Reactive oxygen and nitrogen species in pathogenesis of vascular complications of diabetes

Abstract

Macrovascular and microvascular diseases are currently the principal causes of morbidity and mortality in subjects with diabetes. Disorders of the physiological signaling functions of reactive oxygen species (superoxide and hydrogen peroxide) and reactive nitrogen species (nitric oxide and peroxynitrite) are important features of diabetes.
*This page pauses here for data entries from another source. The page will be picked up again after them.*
(** [sum or 0.0] of a column is a number, numerically the sum of the
    column's values, and [0.0] when there is no row. *)
Lemma sum_or_zero (rows : list row) :
  ∃ total,
    Py.py_or (sql_sum "fine_amount" rows) (VFloat 0) = VFloat total ∧
    float_same total
      (float_sum (omap (λ c, as_float (attr c "fine_amount")) rows)) ∧
    (rows = [] → total = 0%float).
Proof.
  unfold sql_sum.
  destruct (omap _ rows) as [|x l] eqn:E; simpl.
  - exists 0%float. split_and!; [done|by left|done].
  - unfold Py.py_or. simpl.
    destruct (foldl PrimFloat.add x l =? 0)%float eqn:Ez; simpl.
    + exists 0%float. split_and!; [done| |done].
      left. by apply feqb_zero_sym.
    + eexists. split_and!; [done|apply float_same_refl|].
      intros ->. discriminate.
Qed.

(** Deleting a challan whose id is in the table returns [True] and
    removes the rows with that id and no other row, of any table; the
    remaining challans keep their order; the id can then neither be
    looked up nor deleted again.  Deleting an id that is not in the table
    returns [False] and changes nothing. *)
Theorem delete_challan_removes_only_it (w : World) (challan_id : Z) :
  (present Challans challan_id (db w) →
   ∃ w',
     delete_challan challan_id w = (true, w') ∧
     (∀ c, c ∈ challans (db w') ↔
           c ∈ challans (db w) ∧ attr c "id" ≠ VInt challan_id) ∧
     challans (db w') `sublist_of` challans (db w) ∧
     vehicles (db w') = vehicles (db w) ∧
     violation_types (db w') = violation_types (db w) ∧
     get_challan challan_id w' = (None, w') ∧
     delete_challan challan_id w' = (false, w')) ∧
  (absent Challans "id" (VInt challan_id) (db w) →
   delete_challan challan_id w = (false, w)).
Proof.
  split.
  - intros (v & Hin & Hid).
    destruct (present_first_with Challans "id" (VInt challan_id) (db w) v
                (is_int_dec challan_id) Hin Hid) as (r & Hfirst).
    pose proof Hfirst as (_ & _ & _ & Hr & _).
    apply first_int_present in Hfirst. simpl in Hfirst.
    unfold delete_challan, get_challan, flush_delete, modify_rows, mbind,
      mret, M_bind, M_ret, query. simpl. rewrite Hfirst. simpl. rewrite Hr.
    eexists. split; [reflexivity|]. simpl.
    assert (Hv : ∀ x, x ∈ filter (λ r0 : row, ¬ sql_eq (attr r0 "id")
                                     (VInt challan_id)) (challans (db w)) ↔
                 x ∈ challans (db w) ∧ attr x "id" ≠ VInt challan_id).
    { intros x. rewrite list_elem_of_filter, sql_eq_int. tauto. }
    assert (Hgone : filter (λ c : row, sql_eq (attr c "id") (VInt challan_id))
                      (filter (λ r0 : row, ¬ sql_eq (attr r0 "id")
                                 (VInt challan_id)) (challans (db w))) = []).
    { apply filter_none. intros x Hx Heq. apply Hv in Hx as [_ Hx].
      by apply sql_eq_int in Heq. }
    split_and!.
    + exact Hv.
    + apply sublist_filter.
    + done.
    + done.
    + by rewrite Hgone.
    + by rewrite Hgone.
  - intros Ha. apply first_int_absent in Ha. simpl in Ha.
    unfold delete_challan, mbind, mret, M_bind, M_ret, query. simpl.
    by rewrite Ha.
Qed.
In the absence of an appropriate compensation by the endogenous antioxidant defense network, increased oxidative stress leads to the activation of stress-sensitive intracellular signaling pathways and the formation of gene products that cause cellular damage and contribute to the vascular complications of diabetes. It has recently been suggested that diabetic subjects with vascular complications may have a defective cellular antioxidant response against the oxidative stress generated by hyperglycemia. This raises the concept that antioxidant therapy may be of great benefit to these subjects. Although our understanding of how hyperglycemia-induced oxidative stress ultimately leads to tissue damage has advanced considerably in recent years, effective therapeutic strategies to prevent or delay the development of this damage remain limited. Thus, further investigation of therapeutic interventions to prevent or delay the progression of diabetic vascular complications is needed.

Keywords: Diabetic vascular complications; Reactive nitrogen species; Reactive oxygen species.

Fig. 1

Induction of reactive oxygen species (ROS)/reactive nitrogen species (RNS) formation by hyperglycemia in diabetes. The major enzymes responsible for ROS generation in the vasculature include NAD(P)H oxidase, xanthine oxidase, and uncoupled nitric oxide synthase (NOS). The absence of an appropriate compensation by the endogenous antioxidant defense network and increased oxidative stress leads to the activation of stress-sensitive intracellular signaling pathways and the formation of gene products that cause cellular damage and contribute to the late complications of diabetes. AGE, advanced glycation end-products; PKC, protein kinase C; SOD, superoxide dismutase; GSH, reduced glutathione; GSSG, oxidized glutathione.